▶ **Required action**
Across the entries below, the lines containing "string" should be counted and only their number returned.

Source records section start

Definition accept (r : Registry) (room : string) (proof : DidProof) (now : Z)
    : Registry * result bool ProofError :=
  let r := prune r now in
  if bool_decide (nonce_key proof ∈ nonce_set r) then (r, Err Replay) else
  let key := (room, proof_node proof) in
  let is_new :=
    match entries r !! key with
    | Some existing =>
        if bool_decide (entry_did existing = proof_did proof) then Ok false else Err DidMismatch
    | None =>
        if (MAX_VERIFIED <=? Z.of_nat (size (entries r)))
           || (MAX_VERIFIED_PER_ROOM <=? in_room room (entries r)) then Err Full else Ok true
    end in
  match is_new with
  | Err e => (r, Err e)
  | Ok is_new =>
      let r := {| entries := <[key := {| entry_did := proof_did proof; last_seen := now |}]> (entries r);
                  nonces := nonces r; nonce_set := nonce_set r |} in
      (remember_nonce r (nonce_key proof) now, Ok is_new)
  end.

Definition did_for (r : Registry) (room node : string) (now : Z) : option string :=
  match entries r !! (room, node) with
  | Some e => if fresh_entry now e then Some (entry_did e) else None
  | None => None
  end.

Definition remove (r : Registry) (room node : string) : Registry * bool :=
  ({| entries := delete (room, node) (entries r); nonces := nonces r; nonce_set := nonce_set r |},
   is_some (entries r !! (room, node))).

Source records section end

▶ **Your response**
3